Reinventing Health Care: The barriers to Innovation

September 2013

Aspen Institute

Abstract

Much has changed since 2007 when the Aspen Health Stewardship Project was launched to call attention to the uneven quality, staggering inefficiency, and unsustainable expense of the U.S. health care system. These same challenges were top-of-mind when policymakers introduced the Patient Protection and Affordable Care Act in 2010. The law incorporated several recommendations of the Stewardship Project’s first report, which stressed the importance of increasing access to care for all Americans and fostering innovation that improves quality and efficiency by turning information about disease and treatments into actionable insight that providers and patients can use to improve health. Through an expansion of Medicaid and subsidies to make insurance more affordable for individuals and families, the law is projected to reduce the ranks of America’s uninsured by 60 percent.

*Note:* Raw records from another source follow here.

(** X20. [parse] never lets an [IndexError] escape: the line it
    rewrites is always there. *)
Lemma parse_no_index_error s : World.parse s <> Raise IndexError.
Proof.
  unfold World.parse.
  destruct (split s) as [|line0 rest] eqn:Hsplit; [done|].
  set (lines := line0 :: rest).
  destruct (World.scan_lines (length line0) 0 lines None) as [init|e] eqn:Hscan.
  - cbn [mbind result_bind].
    destruct (scan_lines_ok _ _ _ _ _ Hscan) as [_ Hinit].
    destruct Hinit as [-> | (x & y & l & -> & Hl & Hx)]; [done|].
    simpl (0 + y)%nat. rewrite py_index_in_range by lia.
    by rewrite Nat2Z.id, Hl.
  - cbn [mbind result_bind]. intros [= ->]. revert Hscan.
    generalize (length line0) 0%nat (@None (nat * nat)).
    induction lines as [|line rest' IH]; intros len0 y init; simpl; [done|].
    destruct (_ && _); [done|].
    destruct (World.scan_line y 0 line init) as [init'|e] eqn:Hline.
    + cbn [mbind result_bind]. apply IH.
    + cbn [mbind result_bind]. intros [= ->]. revert Hline.
      generalize 0%nat. revert init.
      induction line as [|ch line' IHl]; intros init x; simpl; [done|].
      destruct (negb _); [done|]. destruct (Ascii.eqb _ _).
      * destruct init; [done|]. apply IHl.
      * apply IHl.
Qed.

(** ** The simulation *)

Lemma reachable_world w sim : reachable w sim -> Simulation._world sim = w.
Proof.
  induction 1 as [|sim _ IH|sim a reward sim' _ IH Hact]; simpl; try done.
  unfold Simulation.act in Hact.
  destruct (Simulation._valid_move sim _) as [[]|]; simpl in Hact; try done.
  - destruct (World.at_ _ _); simpl in Hact; [|done]. by injection Hact as _ <-.
  - by injection Hact as _ <-.
Qed.

Lemma act_on_passable w sim a :
  rectangular w -> Simulation._world sim = w -> on_passable sim ->
  exists reward sim',
    Simulation.act sim a = Ok (reward, sim') /\
    Simulation._world sim' = w /\ on_passable sim'.
Proof.
  intros Hrect Hw (c0 & Hc0 & Hp0). rewrite (act_cell w Hrect sim a Hw).
  rewrite Hw in Hc0. cbv zeta.
  destruct (cell w (_ + _, _)) as [c|] eqn:Hc;
    [destruct (passable c) eqn:Hp|];
    eexists _, _; (split; [reflexivity|]); (split; [done|]);
    unfold on_passable; simpl; eauto.
Qed.

Lemma reachable_on_passable w sim :
  well_formed w -> reachable w sim -> on_passable sim.
Proof.
  intros [Hrect Hstart].
  induction 1 as [|sim Hreach IH|sim a reward sim' Hreach IH Hact].
  - exists (chr "."). by split.
  - exists (chr "."). simpl. rewrite (reachable_world _ _ Hreach). by split.
  - destruct (act_on_passable w sim a Hrect (reachable_world _ _ Hreach) IH)
      as (r & sim2 & Hact2 & _ & Hinv).
    rewrite Hact in Hact2. by injection Hact2 as _ ->.
Qed.

Lemma terminal_spec c :
  char_in c [chr "^"; chr "$"] = true <-> c = chr "^" \/ c = chr "$".
Proof.
  unfold char_in. simpl.
  rewrite !orb_true_iff, !Ascii.eqb_eq. intuition discriminate.
Qed.

Lemma in_terminal_state_cell w sim c :
  rectangular w -> Simulation._world sim = w ->
  cell w (Simulation.state sim) = Some c ->
  Simulation.in_terminal_state sim = Ok (char_in c [chr "^"; chr "$"]).
Proof.
  intros Hrect Hw Hc. unfold Simulation.in_terminal_state.
  by rewrite Hw, (at_in_bounds w _ _ Hc).
Qed.

Example parse_trap_world :
  World.parse (list_ascii_of_string "@^") = Ok trap_world.
Proof. reflexivity. Qed.

Example parse_floor_world :
  World.parse (list_ascii_of_string "@.") = Ok floor_world.
Proof. reflexivity. Qed.

Lemma one_line_rectangular pos (line : str) :
  rectangular (World.make pos [line]).
Proof.
  split; [done|]. intros l Hin. simpl in Hin.
  apply list_elem_of_singleton in Hin as ->. reflexivity.
Qed.

Lemma trap_world_well_formed : well_formed trap_world.
Proof. split; [apply one_line_rectangular | reflexivity]. Qed.

(** [test_act_accumulates_score] *)
Example act_accumulates_score :
  (r1 ← Simulation.act (Simulation.init floor_world) ACTION_RIGHT;
   r2 ← Simulation.act r1.2 ACTION_LEFT;
   Ok (Simulation.score r2.2)) = Ok (-2).
Proof. reflexivity. Qed.

(** ** Claims about the simulation *)

(** [act] has been rewritten to its result: give the reward and the
    simulation it returns, and split what is claimed of them. *)
Ltac act_returns :=
  eexists _, _; split; [reflexivity|]; simpl; split_and!; try done.
(** * mcp-inotes: the text-protocol bridge to the notes application

    A shallow embedding of [src/notes_service.py] (the [NotesService] class)
    and of the four caller-facing tools of [src/server.py], followed by the
    properties of the escaper, the script builder, the record decoder, the
    facade and the tools.

    Conventions.
    - A Python [str] is a [string]; a character is a code point below 256,
      so Python's notion of white space is taken on that range.
    - [subprocess.run(["osascript", "-e", script], capture_output=True,
      text=True, check=False)], once it has returned, is a function from the
      script text to a [CompletedProcess]: a status other than 0 does not
      make it raise.  Where a caller catches what the call itself raises
      (a NUL in an argument, an argument too long, a missing interpreter),
      the call is a function to a [result].
    - [raise Exception(msg)], and any exception with the text [msg], is the
      result [Raise msg]. *)

From Stdlib Require Import Ascii ZArith.
From stdpp Require Import gmap strings list pretty.

Local Open Scope char_scope.

(** ** Characters the code names *)

Definition dq : ascii := "034".   (* the double quote *)
Definition bs : ascii := "092".   (* the backslash *)
Definition nl : ascii := "010".   (* the newline, Python's '\n' *)

Local Close Scope char_scope.

(** [quoted s] is [s] between two double quotes, as it stands in a template. *)
Definition quoted (s : string) : string := String dq (s +:+ String dq "").

(** ** The methods of Python's [str] that the code calls *)

Module PyStr.

(** [s.startswith(p)]. *)
Definition startswith (p s : string) : bool := String.prefix p s.

(** [sub in s]. *)
Fixpoint contains (sub s : string) : bool :=
  startswith sub s ||
  match s with
  | EmptyString => false
  | String _ s' => contains sub s'
  end.

(** [s.replace(old, new)]: every occurrence of [old], found from left to
    right without overlap, becomes [new].  [skip] counts the characters of
    a found occurrence that remain to be dropped. *)
Fixpoint replace_from (old new : string) (skip : nat) (s : string) : string :=
  match s with
  | EmptyString => EmptyString
  | String c s' =>
      match skip with
      | S k => replace_from old new k s'
      | O =>
          if startswith old s
          then new +:+ replace_from old new (String.length old - 1) s'
          else String c (replace_from old new 0 s')
      end
  end.

(** With an empty [old], Python puts [new] before every character and at
    the end. *)
Fixpoint intersperse (new s : string) : string :=
  match s with
  | EmptyString => new
  | String c s' => new +:+ String c (intersperse new s')
  end.

Definition replace (old new s : string) : string :=
  match old with
  | EmptyString => intersperse new s
  | String _ _ => replace_from old new 0 s
  end.

(** [s.split(sep)] for a non-empty [sep]: the segments between the
    occurrences of [sep], found from left to right without overlap; the
    result always has a first segment.  [split_from] returns it apart from
    the others. *)
Fixpoint split_from (sep : string) (skip : nat) (s : string) : string * list string :=
  match s with
  | EmptyString => (EmptyString, [])
  | String c s' =>
      match skip with
      | S k => split_from sep k s'
      | O =>
          if startswith sep s
          then let '(h, t) := split_from sep (String.length sep - 1) s' in
               (EmptyString, h :: t)
          else let '(h, t) := split_from sep 0 s' in
               (String c h, t)
      end
  end.

(** Python raises [ValueError] for an empty separator; the code only ever
    passes the two delimiter literals, and the model returns [[s]] there. *)
Definition split (sep s : string) : list string :=
  match sep with
  | EmptyString => [s]
  | String _ _ => let '(h, t) := split_from sep 0 s in h :: t
  end.

(** [c.isspace()] on the code points below 256. *)
Definition isspace (c : ascii) : bool :=
  let n := nat_of_ascii c in
  ((9 <=? n) && (n <=? 13)) || ((28 <=? n) && (n <=? 32))
  || (n =? 133) || (n =? 160).

Fixpoint lstrip (s : string) : string :=
  match s with
  | EmptyString => EmptyString
  | String c s' => if isspace c then lstrip s' else s
  end.

Fixpoint rstrip (s : string) : string :=
  match s with
  | EmptyString => EmptyString
  | String c s' =>
      match rstrip s' with
      | EmptyString => if isspace c then EmptyString else String c EmptyString
      | r => String c r
      end
  end.

(** [s.strip()]. *)
Definition strip (s : string) : string := rstrip (lstrip s).

(** [sep.join(l)]. *)
Fixpoint join (sep : string) (l : list string) : string :=
  match l with
  | [] => EmptyString
  | [x] => x
  | x :: l' => x +:+ sep +:+ join sep l'
  end.

End PyStr.

(** The text of a triple-quoted template, one entry for each source line. *)
Definition text (ls : list string) : string := PyStr.join (String nl "") ls.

It also includes provisions that help individuals with pre-existing conditions gain access to coverage. While the Affordable Care Act expands coverage and introduces a number of measures that may contribute to improved quality and increased efficiency, it will not cure all of the system’s ills. Many challenges remain: • New coverage for the uninsured does not guarantee access, as demonstrated in Massachusetts when the state implemented its program for universal coverage. Shortages of primary care providers in many areas of the country remain a critical barrier to preventive care, shortages that will worsen unless medical students are rewarded for entering primary care fields. • Inefficiency remains endemic, depriving the system of financial and clinical resources that could fuel quality improvement efforts and preserve the health of Americans. • Patients still lack access to data and analysis that would enable them to identify providers, health systems, and interventions that produce better or equal outcomes at lower cost.